Eric Roston e Kim Bhasin

(Bloomberg) -- Se deixar a bateria de seu smartphone acabar durante o dia não é o bastante para fazer você se sentir um tolo, pense no seguinte: a cada hora que ele passa descarregado no seu bolso ou mochila o sol banha a terra com energia suficiente para movimentar a economia mundial por um ano.

A solução óbvia é transformar cada centímetro quadrado de seu corpo em uma usina de energia -- a energia solar poderia vir a ser um acessório fundamental, mais importante do que bolsas, pastas e, claro, os óculos de sol. Mas antes disso vem a parte científica.

A chamada tecnologia de vestir vem se restringindo, em grande parte, à periferia das indumentárias -- relógios inteligentes, óculos de sol com câmera e monitores de condicionamento físico. Boa parte da tecnologia para tecidos usada na indústria de roupas é dedicada a funções necessárias para roupas esportivas e equipamentos para exercícios, como a absorção de umidade e a capacidade de esticar e de facilitar a transpiração. As roupas inteligentes surgiram aqui e ali em grande parte focadas nos esportes e nos cuidados pessoais. A Ralph Lauren, a Hexoskin e a Athos produzem camisetas que registram dados biométricos, como ritmo cardíaco e de respiração. Basicamente isso.

É possível que o principal desafio a partir de agora nem seja o mais óbvio -- reduzir uma usina de energia ao tamanho de um bolso. O problema é criar eletrônicos que: 1) possam ser cortados e costurados, como um tecido comum; 2) funcionem igualmente com qualquer design ou tamanho, sem comprometer seu perfil de energia. Cabe aos cientistas entregar esse resultado e alguns deles afirmam, na China, que chegaram um pouco mais perto de fazer a tecnologia funcionar.

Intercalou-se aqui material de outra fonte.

Lemma bind_Raise_inv {A B : Type} (m : result A) (k : A → result B) (e : exn) :
  m ≫= k = Raise e → m = Raise e ∨ ∃ a, m = Ok a ∧ k a = Raise e.
Proof.
  intros H. destruct m as [a|e']; [right; eauto | left].
  injection H as ->. reflexivity.
Qed.


(** ** Shapes *)

Lemma image_dims_image_shape df n h w c :
  image_dims df (image_shape df n h w c) = Some (n, h, w, c).
Proof. destruct df; reflexivity. Qed.


Lemma image_shape_length df n h w c :
  length (image_shape df n h w c) = 4%nat.
Proof. destruct df; reflexivity. Qed.


(** [ceil_div n s] is the least [q] with [n <= q * s]. *)
Lemma ceil_div_spec n s :
  0 < s → (ceil_div n s - 1) * s < n ≤ ceil_div n s * s.
Proof.
  intros Hs. unfold ceil_div.
  pose proof (Z.div_mod (n + s - 1) s ltac:(lia)) as Hdm.
  pose proof (Z.mod_pos_bound (n + s - 1) s Hs). nia.
Qed.

Lemma ceil_div_unique n s q :
  0 < s → (q - 1) * s < n ≤ q * s → ceil_div n s = q.
Proof.
  intros Hs Hq. pose proof (ceil_div_spec n s Hs). nia.
Qed.

Lemma ceil_div_1 n : ceil_div n 1 = n.
Proof. apply ceil_div_unique; lia. Qed.

Lemma ceil_div_pred n s : 0 < s → (n - 1) / s + 1 = ceil_div n s.
Proof.
  intros Hs. unfold ceil_div.
  replace (n + s - 1) with (n - 1 + 1 * s) by lia.
  rewrite Z.div_add by lia. reflexivity.
Qed.

Lemma ceil_div_pos n s : 0 < s → 1 ≤ n → 1 ≤ ceil_div n s.
Proof. intros Hs Hn. pose proof (ceil_div_spec n s Hs). nia. Qed.

Lemma ceil_div_ceil_div n a b :
  0 < a → 0 < b → ceil_div (ceil_div n a) b = ceil_div n (a * b).
Proof.
  intros Ha Hb. apply ceil_div_unique; [assumption|].
  pose proof (ceil_div_spec n (a * b) ltac:(nia)).
  pose proof (ceil_div_spec n a Ha).
  nia.
Qed.

Lemma ceil_div_divide n s : 0 < s → (s | n) → ceil_div n s = n / s.
Proof.
  intros Hs [q ->]. rewrite Z.div_mul by lia.
  apply ceil_div_unique; lia.
Qed.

Na quarta-feira, uma equipe de pesquisadores afirmou ter desenvolvido um tecido feito de algodão e duas fibras eletrônicas avançadas. Uma fibra gera energia a partir da luz do sol e a outra, chamada "supercapacitor de fibra", armazena os elétrons e oferece corrente, como uma bateria. Os cientistas dizem que essa fibra pode ser dobrada, torcida e enrolada, algo normal nos tecidos industriais e uma área crítica da pesquisa dos tecidos inteligentes. Consertar rasgos no tecido não seria tão fácil -- unir um pedaço de tecido à roupa exige um "delicado processo de costura", segundo o novo estudo publicado na revista científica ACS Nano.

O material foi testado com intensidades de luz entre 70 por cento e 120 por cento da média do sol e funciona com luz natural e artificial, segundo Wenjie Mai, da Universidade de Jinan. Os pesquisadores afirmam que estão em contato com algumas empresas chinesas.

As novas técnicas permitem aos pesquisadores entrelaçar fibras solares e armazenagem de energia em "muitos possíveis padrões e adequá-los a qualquer formato desenhado sem que percam desempenho", escreveram os autores, liderados por Zhisheng Chai, também da Universidade de Jinan. "Essa inovação possibilita a produção de roupas de energia inteligentes e estilosas que aprimoram a experiência do usuário e abrem mais espaço para o design da moda."